--- START ---

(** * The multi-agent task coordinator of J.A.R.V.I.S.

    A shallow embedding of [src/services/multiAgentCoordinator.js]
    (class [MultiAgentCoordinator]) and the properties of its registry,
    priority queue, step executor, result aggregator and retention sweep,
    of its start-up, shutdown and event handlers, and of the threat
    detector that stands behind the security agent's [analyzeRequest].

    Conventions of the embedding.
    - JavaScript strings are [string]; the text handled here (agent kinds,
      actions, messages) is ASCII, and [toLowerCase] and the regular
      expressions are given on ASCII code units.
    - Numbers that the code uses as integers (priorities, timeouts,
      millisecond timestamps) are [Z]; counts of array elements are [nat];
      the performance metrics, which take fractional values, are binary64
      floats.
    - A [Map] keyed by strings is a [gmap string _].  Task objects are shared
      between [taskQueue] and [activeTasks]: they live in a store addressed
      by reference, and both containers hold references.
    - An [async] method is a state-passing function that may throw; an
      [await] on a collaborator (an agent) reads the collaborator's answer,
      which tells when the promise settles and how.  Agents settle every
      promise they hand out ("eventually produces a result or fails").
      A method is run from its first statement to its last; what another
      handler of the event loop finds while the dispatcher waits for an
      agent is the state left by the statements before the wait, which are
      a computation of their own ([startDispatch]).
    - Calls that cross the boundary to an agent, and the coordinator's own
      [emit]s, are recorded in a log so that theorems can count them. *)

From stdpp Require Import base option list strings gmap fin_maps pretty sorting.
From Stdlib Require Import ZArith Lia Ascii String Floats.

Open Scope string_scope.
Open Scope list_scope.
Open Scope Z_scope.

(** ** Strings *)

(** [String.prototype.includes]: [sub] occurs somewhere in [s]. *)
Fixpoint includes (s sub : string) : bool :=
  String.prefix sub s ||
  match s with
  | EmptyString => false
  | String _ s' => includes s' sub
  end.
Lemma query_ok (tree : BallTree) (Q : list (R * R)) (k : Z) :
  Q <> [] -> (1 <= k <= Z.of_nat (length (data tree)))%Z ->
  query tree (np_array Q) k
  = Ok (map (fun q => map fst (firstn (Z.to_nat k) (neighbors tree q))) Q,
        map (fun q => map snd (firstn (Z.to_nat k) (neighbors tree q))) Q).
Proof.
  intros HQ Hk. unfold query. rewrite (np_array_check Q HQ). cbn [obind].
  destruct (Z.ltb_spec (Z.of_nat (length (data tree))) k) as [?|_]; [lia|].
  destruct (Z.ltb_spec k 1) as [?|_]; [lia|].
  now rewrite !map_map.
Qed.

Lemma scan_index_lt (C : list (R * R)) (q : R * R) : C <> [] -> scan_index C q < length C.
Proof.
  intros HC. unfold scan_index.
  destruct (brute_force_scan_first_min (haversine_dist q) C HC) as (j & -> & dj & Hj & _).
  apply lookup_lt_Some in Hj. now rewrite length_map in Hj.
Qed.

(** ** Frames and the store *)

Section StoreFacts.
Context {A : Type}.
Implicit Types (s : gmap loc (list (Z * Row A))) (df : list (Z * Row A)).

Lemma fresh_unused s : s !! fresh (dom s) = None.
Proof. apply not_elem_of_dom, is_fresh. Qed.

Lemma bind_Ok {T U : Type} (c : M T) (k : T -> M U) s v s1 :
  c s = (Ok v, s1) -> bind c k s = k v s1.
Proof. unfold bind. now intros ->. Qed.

--- END ---
--- START ---

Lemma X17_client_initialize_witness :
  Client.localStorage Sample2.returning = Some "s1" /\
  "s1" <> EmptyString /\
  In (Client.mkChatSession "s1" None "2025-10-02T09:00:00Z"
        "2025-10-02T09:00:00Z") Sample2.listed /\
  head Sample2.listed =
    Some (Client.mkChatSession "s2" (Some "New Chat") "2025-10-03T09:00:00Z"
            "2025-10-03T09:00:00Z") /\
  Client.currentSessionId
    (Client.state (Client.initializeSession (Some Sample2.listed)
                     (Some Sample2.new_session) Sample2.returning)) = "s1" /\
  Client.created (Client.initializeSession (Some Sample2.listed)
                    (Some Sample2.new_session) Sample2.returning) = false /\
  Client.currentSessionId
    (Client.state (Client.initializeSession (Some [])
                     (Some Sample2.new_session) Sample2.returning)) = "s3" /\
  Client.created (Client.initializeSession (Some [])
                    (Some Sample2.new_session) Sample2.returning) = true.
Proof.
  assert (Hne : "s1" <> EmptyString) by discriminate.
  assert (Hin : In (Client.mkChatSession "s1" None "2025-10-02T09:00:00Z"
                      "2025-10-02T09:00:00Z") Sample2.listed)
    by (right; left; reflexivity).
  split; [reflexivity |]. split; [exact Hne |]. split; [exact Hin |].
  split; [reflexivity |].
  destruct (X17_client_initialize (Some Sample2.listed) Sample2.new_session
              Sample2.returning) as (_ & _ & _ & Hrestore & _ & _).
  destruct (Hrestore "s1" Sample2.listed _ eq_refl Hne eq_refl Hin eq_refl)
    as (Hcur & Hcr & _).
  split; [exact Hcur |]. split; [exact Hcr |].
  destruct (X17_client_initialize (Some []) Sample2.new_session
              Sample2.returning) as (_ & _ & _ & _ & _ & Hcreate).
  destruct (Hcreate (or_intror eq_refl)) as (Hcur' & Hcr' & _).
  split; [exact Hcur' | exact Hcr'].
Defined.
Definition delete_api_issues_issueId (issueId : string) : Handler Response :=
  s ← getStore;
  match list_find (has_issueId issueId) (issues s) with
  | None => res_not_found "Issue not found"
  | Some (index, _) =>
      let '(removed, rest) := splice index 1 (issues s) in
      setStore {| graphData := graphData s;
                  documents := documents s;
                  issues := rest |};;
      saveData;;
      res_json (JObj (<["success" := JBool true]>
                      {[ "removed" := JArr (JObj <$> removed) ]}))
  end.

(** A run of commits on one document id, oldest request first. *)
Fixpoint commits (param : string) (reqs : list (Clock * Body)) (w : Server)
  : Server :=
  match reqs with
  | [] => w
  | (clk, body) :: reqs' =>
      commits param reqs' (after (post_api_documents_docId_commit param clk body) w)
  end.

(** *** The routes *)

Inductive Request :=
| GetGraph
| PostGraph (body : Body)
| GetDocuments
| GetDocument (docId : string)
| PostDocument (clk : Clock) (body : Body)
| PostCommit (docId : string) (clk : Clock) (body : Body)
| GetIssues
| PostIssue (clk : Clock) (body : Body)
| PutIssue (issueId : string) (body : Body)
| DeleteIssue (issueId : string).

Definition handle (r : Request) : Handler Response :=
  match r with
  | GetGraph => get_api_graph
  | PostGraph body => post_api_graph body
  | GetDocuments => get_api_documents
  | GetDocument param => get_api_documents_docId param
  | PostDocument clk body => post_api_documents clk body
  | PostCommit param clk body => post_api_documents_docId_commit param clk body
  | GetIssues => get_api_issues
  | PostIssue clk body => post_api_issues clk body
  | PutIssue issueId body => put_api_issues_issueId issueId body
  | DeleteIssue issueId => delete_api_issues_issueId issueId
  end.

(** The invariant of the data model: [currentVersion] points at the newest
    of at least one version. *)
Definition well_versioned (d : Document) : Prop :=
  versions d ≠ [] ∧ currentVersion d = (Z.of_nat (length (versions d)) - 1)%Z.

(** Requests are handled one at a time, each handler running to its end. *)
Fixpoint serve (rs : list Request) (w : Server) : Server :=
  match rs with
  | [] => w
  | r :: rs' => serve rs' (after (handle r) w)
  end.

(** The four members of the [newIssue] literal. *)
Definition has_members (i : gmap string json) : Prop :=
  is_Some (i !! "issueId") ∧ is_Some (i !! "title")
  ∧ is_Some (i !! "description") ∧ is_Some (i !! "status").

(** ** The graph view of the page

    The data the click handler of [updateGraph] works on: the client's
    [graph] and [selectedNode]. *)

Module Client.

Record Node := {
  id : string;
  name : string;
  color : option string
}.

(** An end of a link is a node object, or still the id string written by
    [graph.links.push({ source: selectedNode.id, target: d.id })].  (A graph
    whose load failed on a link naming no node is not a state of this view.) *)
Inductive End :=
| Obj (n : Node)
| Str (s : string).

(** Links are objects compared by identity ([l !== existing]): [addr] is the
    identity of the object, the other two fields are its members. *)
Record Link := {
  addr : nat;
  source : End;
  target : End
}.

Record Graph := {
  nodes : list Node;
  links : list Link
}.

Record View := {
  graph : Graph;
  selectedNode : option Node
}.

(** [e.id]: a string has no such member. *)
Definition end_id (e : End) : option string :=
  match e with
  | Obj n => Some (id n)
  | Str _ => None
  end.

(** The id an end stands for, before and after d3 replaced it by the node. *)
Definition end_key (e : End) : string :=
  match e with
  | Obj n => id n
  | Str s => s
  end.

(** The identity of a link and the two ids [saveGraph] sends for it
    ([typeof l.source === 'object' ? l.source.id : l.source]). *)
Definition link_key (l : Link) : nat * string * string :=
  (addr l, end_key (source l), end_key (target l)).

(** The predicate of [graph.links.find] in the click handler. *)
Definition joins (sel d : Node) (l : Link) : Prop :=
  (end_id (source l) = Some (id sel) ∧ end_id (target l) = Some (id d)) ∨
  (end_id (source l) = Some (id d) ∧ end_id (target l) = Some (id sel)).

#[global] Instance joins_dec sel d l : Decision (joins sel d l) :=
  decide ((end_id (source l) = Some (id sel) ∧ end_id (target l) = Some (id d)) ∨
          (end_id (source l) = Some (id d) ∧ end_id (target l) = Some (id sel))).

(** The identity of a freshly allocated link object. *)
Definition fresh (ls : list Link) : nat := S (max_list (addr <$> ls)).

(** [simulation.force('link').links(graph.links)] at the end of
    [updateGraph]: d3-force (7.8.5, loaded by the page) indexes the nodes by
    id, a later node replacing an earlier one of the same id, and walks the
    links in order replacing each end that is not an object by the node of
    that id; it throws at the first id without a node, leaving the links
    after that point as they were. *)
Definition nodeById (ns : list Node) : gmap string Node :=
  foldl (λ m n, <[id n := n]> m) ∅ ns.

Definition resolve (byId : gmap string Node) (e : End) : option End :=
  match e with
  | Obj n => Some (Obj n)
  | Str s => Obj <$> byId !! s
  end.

--- END ---
--- START ---

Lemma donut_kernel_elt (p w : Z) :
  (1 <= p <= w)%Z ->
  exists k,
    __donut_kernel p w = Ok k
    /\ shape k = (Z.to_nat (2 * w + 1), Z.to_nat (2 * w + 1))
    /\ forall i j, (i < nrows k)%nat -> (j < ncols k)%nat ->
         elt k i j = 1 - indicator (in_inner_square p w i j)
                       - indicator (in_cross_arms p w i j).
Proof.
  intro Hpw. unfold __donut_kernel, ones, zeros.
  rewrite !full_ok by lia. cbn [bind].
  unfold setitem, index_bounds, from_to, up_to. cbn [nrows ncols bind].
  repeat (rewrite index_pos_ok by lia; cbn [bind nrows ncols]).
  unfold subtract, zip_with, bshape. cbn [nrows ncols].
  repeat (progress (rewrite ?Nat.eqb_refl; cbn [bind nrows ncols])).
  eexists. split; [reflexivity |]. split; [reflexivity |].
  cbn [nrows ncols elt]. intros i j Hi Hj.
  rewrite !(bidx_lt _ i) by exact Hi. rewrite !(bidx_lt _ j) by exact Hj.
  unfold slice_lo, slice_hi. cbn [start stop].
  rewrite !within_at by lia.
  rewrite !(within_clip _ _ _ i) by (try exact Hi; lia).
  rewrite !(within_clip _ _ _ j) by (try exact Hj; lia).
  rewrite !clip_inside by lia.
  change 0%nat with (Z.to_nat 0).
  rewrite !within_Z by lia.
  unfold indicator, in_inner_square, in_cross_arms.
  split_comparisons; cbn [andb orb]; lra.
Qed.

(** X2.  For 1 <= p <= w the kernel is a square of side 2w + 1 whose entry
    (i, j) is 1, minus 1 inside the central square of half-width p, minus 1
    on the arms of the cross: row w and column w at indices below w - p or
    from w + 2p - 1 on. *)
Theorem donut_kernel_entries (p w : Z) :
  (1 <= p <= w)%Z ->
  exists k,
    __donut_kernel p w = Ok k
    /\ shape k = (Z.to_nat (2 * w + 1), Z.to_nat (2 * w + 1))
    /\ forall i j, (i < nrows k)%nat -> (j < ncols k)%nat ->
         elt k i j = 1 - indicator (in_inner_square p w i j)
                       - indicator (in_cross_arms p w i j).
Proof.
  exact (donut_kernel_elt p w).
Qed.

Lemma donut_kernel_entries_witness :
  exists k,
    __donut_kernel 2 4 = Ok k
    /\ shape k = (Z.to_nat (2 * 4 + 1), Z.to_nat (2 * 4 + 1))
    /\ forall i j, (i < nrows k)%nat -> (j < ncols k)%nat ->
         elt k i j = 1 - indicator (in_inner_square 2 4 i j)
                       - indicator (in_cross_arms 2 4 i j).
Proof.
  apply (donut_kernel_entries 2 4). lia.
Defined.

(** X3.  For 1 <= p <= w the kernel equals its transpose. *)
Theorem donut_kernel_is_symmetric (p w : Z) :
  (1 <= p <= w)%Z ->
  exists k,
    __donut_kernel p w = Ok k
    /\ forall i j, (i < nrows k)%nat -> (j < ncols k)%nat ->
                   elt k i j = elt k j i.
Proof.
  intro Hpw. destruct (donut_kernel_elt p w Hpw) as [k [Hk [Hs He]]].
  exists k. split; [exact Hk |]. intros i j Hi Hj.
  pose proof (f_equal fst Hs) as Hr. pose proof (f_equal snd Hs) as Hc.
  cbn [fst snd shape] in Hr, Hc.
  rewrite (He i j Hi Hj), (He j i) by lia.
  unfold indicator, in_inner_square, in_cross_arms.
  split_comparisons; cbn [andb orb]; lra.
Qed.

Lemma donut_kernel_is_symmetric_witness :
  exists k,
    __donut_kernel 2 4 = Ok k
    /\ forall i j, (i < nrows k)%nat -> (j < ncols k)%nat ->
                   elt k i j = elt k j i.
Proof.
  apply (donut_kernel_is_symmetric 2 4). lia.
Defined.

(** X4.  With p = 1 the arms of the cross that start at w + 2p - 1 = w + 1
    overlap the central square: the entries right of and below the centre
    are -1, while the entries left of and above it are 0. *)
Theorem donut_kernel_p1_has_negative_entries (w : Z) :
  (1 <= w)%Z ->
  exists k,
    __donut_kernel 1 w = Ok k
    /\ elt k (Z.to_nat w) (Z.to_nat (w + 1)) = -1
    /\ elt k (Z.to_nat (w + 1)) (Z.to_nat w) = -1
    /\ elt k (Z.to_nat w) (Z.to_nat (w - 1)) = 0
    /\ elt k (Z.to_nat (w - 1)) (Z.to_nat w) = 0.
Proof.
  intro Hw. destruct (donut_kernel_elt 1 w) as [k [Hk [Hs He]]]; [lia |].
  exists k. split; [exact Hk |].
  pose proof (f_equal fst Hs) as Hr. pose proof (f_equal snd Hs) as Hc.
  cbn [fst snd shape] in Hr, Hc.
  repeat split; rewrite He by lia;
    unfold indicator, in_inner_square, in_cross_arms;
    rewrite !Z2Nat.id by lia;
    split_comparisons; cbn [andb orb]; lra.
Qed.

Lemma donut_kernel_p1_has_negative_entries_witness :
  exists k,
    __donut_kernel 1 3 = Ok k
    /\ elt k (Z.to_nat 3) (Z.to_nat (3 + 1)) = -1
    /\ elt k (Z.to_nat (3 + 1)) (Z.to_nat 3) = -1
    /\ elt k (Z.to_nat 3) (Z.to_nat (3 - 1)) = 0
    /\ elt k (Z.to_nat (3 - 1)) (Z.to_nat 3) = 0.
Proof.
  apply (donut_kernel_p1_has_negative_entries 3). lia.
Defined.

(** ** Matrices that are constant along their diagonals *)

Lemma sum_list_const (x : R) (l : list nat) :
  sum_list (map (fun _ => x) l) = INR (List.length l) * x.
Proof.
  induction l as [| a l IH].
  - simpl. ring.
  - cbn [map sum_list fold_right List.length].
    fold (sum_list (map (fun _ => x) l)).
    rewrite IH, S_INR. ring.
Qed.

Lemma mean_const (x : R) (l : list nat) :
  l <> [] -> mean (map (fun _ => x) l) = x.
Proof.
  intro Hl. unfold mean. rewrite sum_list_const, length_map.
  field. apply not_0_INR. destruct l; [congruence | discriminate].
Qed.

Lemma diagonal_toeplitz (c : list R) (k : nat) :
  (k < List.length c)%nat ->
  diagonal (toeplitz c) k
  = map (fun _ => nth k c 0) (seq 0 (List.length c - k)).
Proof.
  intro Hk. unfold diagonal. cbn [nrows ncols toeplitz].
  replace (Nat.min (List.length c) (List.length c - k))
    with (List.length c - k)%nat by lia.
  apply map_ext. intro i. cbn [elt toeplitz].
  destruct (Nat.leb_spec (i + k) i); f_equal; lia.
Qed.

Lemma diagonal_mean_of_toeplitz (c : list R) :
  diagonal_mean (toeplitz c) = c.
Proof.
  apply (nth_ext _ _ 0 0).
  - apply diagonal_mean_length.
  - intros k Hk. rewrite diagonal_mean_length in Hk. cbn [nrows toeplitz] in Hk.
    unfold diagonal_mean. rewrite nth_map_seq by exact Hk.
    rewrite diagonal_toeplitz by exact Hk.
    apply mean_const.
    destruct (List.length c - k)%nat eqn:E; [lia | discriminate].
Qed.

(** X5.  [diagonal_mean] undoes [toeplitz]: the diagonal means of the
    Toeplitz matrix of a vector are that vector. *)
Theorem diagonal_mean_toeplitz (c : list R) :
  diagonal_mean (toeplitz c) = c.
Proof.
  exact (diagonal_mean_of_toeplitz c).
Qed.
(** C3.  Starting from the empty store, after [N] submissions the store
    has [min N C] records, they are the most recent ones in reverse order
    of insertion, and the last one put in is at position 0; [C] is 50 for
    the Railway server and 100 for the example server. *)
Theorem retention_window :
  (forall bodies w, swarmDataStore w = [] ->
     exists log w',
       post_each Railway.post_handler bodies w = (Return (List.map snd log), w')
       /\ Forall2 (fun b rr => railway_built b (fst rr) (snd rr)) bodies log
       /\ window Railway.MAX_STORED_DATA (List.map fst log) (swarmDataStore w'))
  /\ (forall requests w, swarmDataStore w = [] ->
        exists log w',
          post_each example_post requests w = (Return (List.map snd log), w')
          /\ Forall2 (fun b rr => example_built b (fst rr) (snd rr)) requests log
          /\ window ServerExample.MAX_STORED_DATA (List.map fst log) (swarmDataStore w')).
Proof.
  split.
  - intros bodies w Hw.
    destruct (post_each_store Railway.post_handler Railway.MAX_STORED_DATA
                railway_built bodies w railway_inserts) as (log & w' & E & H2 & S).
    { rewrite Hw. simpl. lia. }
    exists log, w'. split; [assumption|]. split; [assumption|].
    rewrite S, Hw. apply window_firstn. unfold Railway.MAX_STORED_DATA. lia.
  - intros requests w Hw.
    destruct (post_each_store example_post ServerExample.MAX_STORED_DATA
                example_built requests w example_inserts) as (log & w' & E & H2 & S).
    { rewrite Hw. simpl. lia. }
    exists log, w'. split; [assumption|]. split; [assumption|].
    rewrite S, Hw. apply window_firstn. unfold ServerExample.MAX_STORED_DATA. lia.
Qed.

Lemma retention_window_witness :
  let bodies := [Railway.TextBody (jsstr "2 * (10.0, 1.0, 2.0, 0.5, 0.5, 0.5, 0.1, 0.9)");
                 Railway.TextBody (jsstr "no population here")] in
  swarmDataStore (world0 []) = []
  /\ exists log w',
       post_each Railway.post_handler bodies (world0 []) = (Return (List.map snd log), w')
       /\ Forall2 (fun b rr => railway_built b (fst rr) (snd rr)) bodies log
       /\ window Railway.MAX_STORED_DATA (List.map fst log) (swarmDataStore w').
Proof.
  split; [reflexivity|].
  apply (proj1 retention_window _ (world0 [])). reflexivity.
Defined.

--- END ---

What the task requires – For the listing above, state how many lines contain the string "page". Give the number and nothing else.

Solution to the exercise – 2